First, records show the assertion she wasn’t at work in the pay period in question is flat-out wrong. But, in any event, work is work, even if it is performed from home. The reasoning Faber’s team gave - that Bruno was not physically at work during the pay period in question - came just weeks after they were asked why there’s a double standard.
We’re not sure how they were able to verify the physical locations where every employee was when each submitted time cards and were paid under the same circumstances for which Bruno was faulted. Is that even possible?
Why does it matter? Because the state auditor’s office is having a crisis of confidence in this one audit, which reflects on every task it performs.
Bruno - and a group of women supporting her - contend that Faber was used by village officials as a tool instead of an independent reviewer of fact and finances. The “work from home” violation Bruno allegedly committed is a manufactured one, they contend, created to shield the auditor’s investigators from criticism for botching a fraud investigation requested by the village precisely so they could fire Bruno.

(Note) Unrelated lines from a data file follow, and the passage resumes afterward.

(** ** Claims *)

(** The ring holds exactly the last frames. After any frames were pushed
    into a ring of any capacity, reading a position among the last [cap] (the
    capacity rounded up to a power of two) gives the frame pushed there and the
    number of times its slot was written. *)
Theorem ring_reads_recent capacity fs p f :
  let cap := next_power_of_two (Nat.max capacity 2) in
  fs !! p = Some f -> (length fs - cap <= p)%nat ->
  read (push_all (ring_new capacity) fs) p = Some (f, S (p / cap)).
Proof.
  intros cap Hf Hp. destruct (next_pow2_spec capacity) as (k & E & _). unfold cap in *. rewrite E in *.
  apply (read_recent k _ fs); try done.
  apply (ring_rep_push_all k fs _ []), ring_rep_new, E.
Qed.

(** [C11] A bootstrapped subscriber can decode from the first frame. In the modes
    [LiveTail] and [FullGop], when the policy waits for a random access point, a
    new subscriber is given nothing or a suffix of the published frames that
    starts with a keyframe, is no longer than the policy's limit or the ring, does
    not cross a discontinuity, and holds no frame older than the policy's age
    limit (relative to the newest frame); in [LiveTail] mode it starts at the
    newest keyframe. Without an age limit it is empty only if no keyframe
    qualifies. *)
Theorem bootstrap_decodable capacity fs policy :
  mode policy <> BootNone -> wait_for_next_random_access_point policy = true ->
  (0 < max_bootstrap_frames policy)%nat ->
  let cap := next_power_of_two (Nat.max capacity 2) in
  let out := snd (bootstrap_frames (push_all (ring_new capacity) fs) policy) in
  (out = [] /\
    (max_bootstrap_age_ms policy = None ->
     forall q f, fs !! q = Some f -> is_key f = true ->
       (length fs - q <= Nat.min cap (max_bootstrap_frames policy))%nat ->
       exists d g, (q < d)%nat /\ fs !! d = Some g /\ is_discontinuity g = true)) \/
  exists p f,
    fs !! p = Some f /\ is_key f = true /\ out = drop p fs /\
    (length out <= Nat.min cap (max_bootstrap_frames policy))%nat /\
    (forall d g, (p < d)%nat -> fs !! d = Some g -> is_discontinuity g = false) /\
    (mode policy = LiveTail -> forall q g, (p < q)%nat -> fs !! q = Some g -> is_key g = false) /\
    (forall m latest t, max_bootstrap_age_ms policy = Some m -> 0 < m -> last fs = Some latest ->
       frame_time_ms latest = Some t ->
       forall q g tq, (p <= q)%nat -> fs !! q = Some g -> frame_time_ms g = Some tq ->
       sat_i 128 (t - m) <= tq).
Proof.
  intros Hmode Hwait Hmax cap out. destruct (next_pow2_spec capacity) as (k & E & _).
  assert (R : ring_rep k (push_all (ring_new capacity) fs) fs)
    by (apply (ring_rep_push_all k fs _ []), ring_rep_new, E).
  unfold cap, out in *. rewrite E in *. clear cap out. set (r := push_all _ _) in *.
  destruct (window_facts k r fs R policy) as (W1 & W2 & W3 & W4).
  destruct (bootstrap_suffix k r fs R policy Hmode Hwait Hmax) as (start & -> & [[-> C]|(C1 & C2 & C3 & C4)]).
  - left. split; [by apply drop_ge|]. intros Hage q f Hf Hk Hq.
    pose proof (lookup_lt_Some _ _ _ Hf) as Hl.
    destruct (Nat.le_gt_cases (bootstrap_window r policy) q) as [Hwq|Hwq].
    { specialize (C q Hwq ltac:(lia)). unfold key_at in C. rewrite Hf in C. congruence. }
    destruct (W2 Hage ltac:(lia) ltac:(lia)) as (g & Hg & Hd). eauto.
  - right. destruct (lookup_lt_is_Some_2 fs start ltac:(lia)) as [f Hf]. exists start, f.
    split; [done|]. split; [unfold key_at in C3; by rewrite Hf in C3|]. split; [done|].
    split; [rewrite length_drop; lia|]. split; [|split].
    + intros d g Hd Hg. apply (W3 d g); [lia|lia|done].
    + intros Hm q g Hq Hg. pose proof (lookup_lt_Some _ _ _ Hg) as Hl.
      specialize (C4 Hm q ltac:(lia)). unfold key_at in C4. by rewrite Hg in C4.
    + intros m latest t Hm Hpos Hlast Ht q g tq Hq Hg Htq.
      apply (W4 m latest t Hm Hpos Hlast Ht q g tq); done || lia.
Qed.
(** [C14] One frame reaches every subscriber by its own filter and policy. On a
    well-formed dispatcher [dispatch_frame] gives each subscriber one of the fates
    of the decision table [treated], whoever else subscribes and in whatever
    order: a kind that is switched off passes it by; a [DropUntilNextKeyframe]
    subscriber that waits loses everything but a keyframe; a closed channel cuts it
    off; where there is room the frame goes to the end of the queue; and a full
    queue loses the frame ([DropDroppableFirst], unless it is a keyframe not marked
    droppable, which cuts the subscriber off), loses it and makes the subscriber
    wait ([DropUntilNextKeyframe]) or loses it and cuts it off
    ([DisconnectOnOverflow]). Exactly those not cut off stay, in their order; the
    result is [Accepted] when some queue took the frame, else [DroppedByPolicy] when
    it was lost somewhere, else [RejectedClosed]; and the dispatcher stays
    well-formed. *)
Theorem dispatch_frame_spec {C} `{!BoundedChannel AVFrame C} (d : DispatcherInner C) frame :
  dispatcher_wf d ->
  let '(d', res) := dispatch_frame frame d in
  dispatcher_wf d' /\
  exists x : DispatchSubscriber -> fate,
    (forall sub p, sub ∈ subscribers d -> ports d !! sub_id sub = Some p ->
       exists p', ports d' !! sub_id sub = Some p' /\
         treated (sub_filter sub) (sub_policy sub) frame (sight_of p) (x sub) (sight_of p')) /\
    subscribers d' = filter (fun sub => cuts (x sub) = false) (subscribers d) /\
    (res = Accepted <-> exists sub, sub ∈ subscribers d /\ x sub = Queued) /\
    (res = DroppedByPolicy <-> (forall sub, sub ∈ subscribers d -> x sub <> Queued) /\
       exists sub, sub ∈ subscribers d /\ loses (x sub) = true).
Proof.
  intros W. pose proof (dispatch_treats d frame W) as T.
  destruct (dispatch_frame frame d) as [d' res]. destruct T as (T1 & T2 & T3 & T4). split; [done|].
  exists (fun sub => fate_of (verdict_of frame (ports d) sub)).
  assert (V : forall sub, sub ∈ subscribers d -> let v := verdict_of frame (ports d) sub in
    cuts (fate_of v) = vd_remove v /\ loses (fate_of v) = vd_dropped v /\
    (fate_of v = Queued <-> vd_accepted v = true)).
  { intros sub Hin. destruct (dw_ports _ W sub Hin) as [p Hp]. unfold verdict_of. rewrite Hp.
    pose proof (offer_treated sub frame p) as O. destruct (offer sub frame p) as [p' v]. apply O. }
  split; [|split; [|split]].
  - intros sub p Hin Hp. exists (fst (offer sub frame p)). split; [by apply T2|].
    unfold verdict_of. rewrite Hp. pose proof (offer_treated sub frame p) as O.
    destruct (offer sub frame p) as [p' v]. apply O.
  - rewrite T3. apply filter_ext_in. intros sub Hin. by destruct (V sub Hin) as [-> _].
  - rewrite T4, best_accepted. split; intros (sub & Hin & E); exists sub; (split; [done|]); by apply V.
  - rewrite T4, best_dropped. split; intros (N & sub & Hin & E); (split;
      [intros sub' Hin'; specialize (N sub' Hin')|exists sub; split; [done|]; destruct (V sub Hin) as (_ & E2 & _); congruence]).
    + destruct (V sub' Hin') as (_ & _ & ->). by rewrite N.
    + destruct (V sub' Hin') as (_ & _ & E3). rewrite E3 in N. by destruct (vd_accepted _).
Qed.

(** A subscriber's queue is a bounded FIFO of what it accepted: whatever is
    offered and received in any order, the frames received so far followed by the
    frames in the queue are the frames it started with followed by the accepted
    ones, in order, none twice, and the queue never exceeds its capacity. *)
Theorem subscriber_fifo {C} `{!BoundedChannel AVFrame C} sub (p : port C) evs :
  within_capacity p ->
  let '(os, rs, p') := life sub p evs in
  queue p ++ accepted_frames os = rs ++ queue p' /\
  (length (queue p') <= ch_capacity (p_chan p))%nat.
Proof.
  intros Hw. pose proof (life_fifo sub evs p) as L. destruct (life sub p evs) as [[os rs] p'].
  destruct L as (L1 & L2 & L3). split; [done|]. rewrite <- L2. by apply L3.
Qed.

(** What each backpressure policy guarantees to a subscriber with a fresh
    queue, whatever is offered and received. [DropUntilNextKeyframe]: after a
    dropped frame nothing is accepted before the next keyframe, so what arrives
    can be decoded. [DisconnectOnOverflow]: a drop is the end, nothing is accepted
    after it, so what arrives has no gap. [DropDroppableFirst]: a keyframe not
    marked droppable is never dropped silently. *)
Theorem backpressure_policies {C} `{!BoundedChannel AVFrame C} sub capacity evs :
  let os := fst (fst (life sub (mk_port (ch_new capacity) false : port C) evs)) in
  match sub_policy sub with
  | DropUntilNextKeyframe => resumes_at_key false os
  | DisconnectOnOverflow => forall a f v b, os = a ++ (f, v) :: b -> vd_dropped v = true -> b = []
  | DropDroppableFirst =>
      Forall (fun o => vd_dropped (snd o) = true ->
                is_key (fst o) = false \/ is_droppable (fst o) = true) os
  end.
Proof.
  intros os. destruct (sub_policy sub) eqn:E.
  - by apply life_keeps_keys.
  - by apply life_resumes.
  - intros a f v b. by apply life_no_gap.
Qed.

(** A dispatcher with two subscribers, the second without video. *)
Definition demo_dispatcher : DispatcherInner (list_channel AVFrame) :=
  let policy := mk_policy BootNone None 0 false in
  fst (add_subscriber (mk_sub_options 2 DropUntilNextKeyframe policy (mk_filter false true))
    (fst (add_subscriber (mk_sub_options 1 DisconnectOnOverflow policy (mk_filter true true))
      dispatcher_new))).

Lemma dispatch_frame_spec_witness :
  let frame := mk_frame 1 Video 0 0 (Timeline.mk_timebase 1 1000) FLAG_KEY [] in
  let d' := fst (dispatch_frame frame demo_dispatcher) in
  dispatcher_wf d' /\ snd (dispatch_frame frame demo_dispatcher) = Accepted /\
  (exists x p', ports d' !! 1 = Some p' /\
     treated (mk_filter true true) DisconnectOnOverflow frame (mk_sight [] 1 false false) x (sight_of p')) /\
  exists x p', ports d' !! 2 = Some p' /\
     treated (mk_filter false true) DropUntilNextKeyframe frame (mk_sight [] 2 false false) x (sight_of p').
Proof.
  intros frame d'. pose proof (dispatch_frame_spec demo_dispatcher frame) as H.
  assert (E : snd (dispatch_frame frame demo_dispatcher) = Accepted) by (vm_compute; reflexivity).
  unfold d'. destruct (dispatch_frame frame demo_dispatcher) as [d1 res]. cbn [fst snd] in *.
  destruct H as (H1 & x & H2 & _).
  - apply wf_add; [apply wf_add; [apply wf_new|]|]; vm_compute; reflexivity.
  - split; [exact H1|]. split; [exact E|]. split.
    + destruct (H2 (mk_subscriber 1 DisconnectOnOverflow (mk_filter true true)) (mk_port (mk_channel [] 1 false) false))
        as (p' & P1 & P2); [left|reflexivity|]. eexists _, p'. split; [exact P1|exact P2].
    + destruct (H2 (mk_subscriber 2 DropUntilNextKeyframe (mk_filter false true)) (mk_port (mk_channel [] 2 false) false))
        as (p' & P1 & P2); [right; left|reflexivity|]. eexists _, p'. split; [exact P1|exact P2].
Defined.

Lemma subscriber_fifo_witness :
  let sub := mk_subscriber 1 DropDroppableFirst (mk_filter true true) in
  let f t := mk_frame 1 Video t t (Timeline.mk_timebase 1 1000) 0 [] in
  let '(os, rs, p') := life sub (mk_port (ch_new 2) false : port (list_channel AVFrame))
    [Offered (f 0); Offered (f 1); Offered (f 2); Received; Offered (f 3)] in
  accepted_frames os = rs ++ queue p'.
Proof.
  intros sub f.
  pose proof (subscriber_fifo sub (mk_port (ch_new 2) false : port (list_channel AVFrame))
    [Offered (f 0); Offered (f 1); Offered (f 2); Received; Offered (f 3)] (le_S _ _ (le_S _ _ (le_n 0)))) as H.
  destruct (life _ _ _) as [[os rs] p']. exact (proj1 H).
Defined.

Faber’s not asking, but our advice to him is that he tells his team to cut the crap. Mistakes were made. These need to be corrected, not compounded with weak, cover-your-behind reasoning. What failed, why did it fail and what reforms are needed to prevent a similar failure in the future when a community asks for an audit? Those are the questions Faber should be asking, those are the questions his team should be answering.
It matters because the integrity of the auditor’s office must be protected at all costs. In this instance, Faber is failing that mandate and diminishing the standing of his office.